→ **Problem statement**
Look through the data below and return each line where "specification" appears.
# # # # # # #
(** The bridging sequence of two alignments of a read.  When there is a
    gap between them on the read it is the bases of the read in the gap,
    reverse complemented when the pair of segments was flipped into its
    standard order; otherwise it is the distance between them, zero or
    negative. *)
Definition fits_gap (reverse_complement : string -> string) (read : Read.t)
    (alignment_1 alignment_2 : Alignment.t) (bridge_seq : bridge_seq_t) : Prop :=
  let bridge_start := Alignment.read_end_positive_strand alignment_1 in
  let bridge_end := Alignment.read_start_positive_strand alignment_2 in
  let flipped :=
    snd (flip_segment_order (Alignment.get_signed_ref_num alignment_1)
                            (Alignment.get_signed_ref_num alignment_2)) in
  match bridge_seq with
  | inl bases =>
      bridge_start < bridge_end /\
      bases = (if flipped
               then reverse_complement (Py.slice (Read.sequence read) bridge_start bridge_end)
               else Py.slice (Read.sequence read) bridge_start bridge_end)
  | inr distance => distance = bridge_end - bridge_start /\ distance <= 0
  end.

(** What one read has added to [spanning_read_seqs]: one entry under
    each key of [already_added], made of two of its alignments, and
    nothing under the other keys. *)
Definition one_entry_per_pair (reverse_complement : string -> string) (read : Read.t)
    (alignments : list Alignment.t)
    (before after : spanning_t) (already_added : gset (Z * Z)) : Prop :=
  forall k, exists new,
    spanning_entries after k = spanning_entries before k ++ new /\
    (k ∉ already_added -> new = []) /\
    (k ∈ already_added ->
       exists bridge_seq alignment_1 alignment_2,
         new = [(bridge_seq, alignment_1, alignment_2)] /\
         alignment_1 ∈ alignments /\ alignment_2 ∈ alignments /\
         k = pair_key alignment_1 alignment_2 /\
         fits_gap reverse_complement read alignment_1 alignment_2 bridge_seq).

(** ** Bridge paths as strings

    While they are collected, the bridge paths are kept in
    [bridge_path_set] as strings, the decimal numbers of the path joined
    by commas, and are parsed back into lists of numbers afterwards. *)

Module Str.

(** [str(x)] on an integer. *)
Definition str (x : Z) : string := NilZero.string_of_int (Z.to_int x).

(** [int(s)] on the strings it is given here: a decimal numeral with an
    optional minus sign, as [str] writes it; the empty string and a lone
    sign raise [ValueError].  The other spellings Python reads (blanks
    around the numeral, a plus sign), which [str] never writes, are not
    modelled and count as a failure. *)
Definition int (s : string) : option Z := Z.of_int <$> NilZero.int_of_string s.

(** [sep.join(l)] *)
Fixpoint join (sep : string) (l : list string) : string :=
  match l with
  | [] => EmptyString
  | s :: l' =>
      match l' with
      | [] => s
      | _ :: _ => String.append s (String.append sep (join sep l'))
      end
  end.

(** [s.split(sep)] for a separator of one character. *)
Fixpoint split (sep : ascii) (s : string) : list string :=
  match s with
  | EmptyString => [EmptyString]
  | String c s' =>
      if Ascii.eqb c sep then EmptyString :: split sep s'
      else
        match split sep s' with
        | [] => [String c EmptyString]
        | word :: words => String c word :: words
        end
  end.

End Str.

(** [','.join([str(x) for x in contig_bridge])] *)
Definition render_path (path : list Z) : string :=
  Str.join "," (map Str.str path).

(** [[int(y) for y in x.split(',')]] *)
Definition parse_path (x : string) : option (list Z) :=
  mapM Str.int (Str.split "," x).

(** The body of [for contig_bridge in contig_bridges], on the strings of
    the source. *)
Definition add_contig_bridge_str (bridge_path_set : gset string) (contig_bridge : list Z)
    : option (gset string) :=
  let flipped_contig_bridge := reverse_complement_path contig_bridge in
  let contig_bridge_str := render_path contig_bridge in
  let flipped_contig_bridge_str := render_path flipped_contig_bridge in
  if bool_decide (contig_bridge_str ∉ bridge_path_set)
     && bool_decide (flipped_contig_bridge_str ∉ bridge_path_set)
  then
    first ← Py.first contig_bridge;
    last ← Py.last contig_bridge;
    if (first <? 0) && (last <? 0)
    then Some ({[ flipped_contig_bridge_str ]} ∪ bridge_path_set)
    else Some ({[ contig_bridge_str ]} ∪ bridge_path_set)
  else Some bridge_path_set.

(** The two nested loops that fill [bridge_path_set], on strings. *)
Definition collect_bridge_paths_str (graph : Graph.t) (single_copy_segments : list Segment.t)
    : option (gset string) :=
  let single_copy_numbers := map Segment.number single_copy_segments in
  for_each (fun bridge_path_set segment =>
    for_each (fun bridge_path_set path =>
      let flipped_path := reverse_complement_path path in
      let contig_bridges :=
        find_contig_bridges (Segment.number segment) path single_copy_numbers
        ++ find_contig_bridges (Segment.number segment) flipped_path single_copy_numbers in
      for_each add_contig_bridge_str contig_bridges bridge_path_set)
      (itervalues (Graph.paths graph)) bridge_path_set)
    single_copy_segments ∅.

(** [bridge_path_list = sorted(list([[int(y) for y in x.split(',')]
    for x in bridge_path_set]))] *)
Definition bridge_path_list_str (bridge_path_set : gset string) : option (list (list Z)) :=
  paths ← mapM parse_path (elements bridge_path_set);
  Some (sorted_paths paths).

(** ** The specification's reading of the depth scaling

    In the words of the specification the expected depth of a path segment
    is the number of times it occurs in the internal path times the bridge
    depth; this is the loop body of [SpadesContigBridge.init] with the
    occurrences counted in the path itself. *)
Definition scale_by_occurrences (graph : Graph.t) (graph_path : list Z)
    (depth quality : Q) (path_segment : Z) : option Q :=
  seg ← Graph.segments graph !! path_segment;
  let actual_depth := Segment.depth seg in
  let expected_depth :=
    (inject_Z (Z.of_nat (count_occ Z.eq_dec (map Z.abs graph_path) path_segment))
     * depth)%Q in
  agreement ← get_num_agreement actual_depth expected_depth;
  Some (quality * agreement)%Q.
# # # # # # #
→ **Problem solution**
(** ** The specification's reading of the depth scaling
    In the words of the specification the expected depth of a path segment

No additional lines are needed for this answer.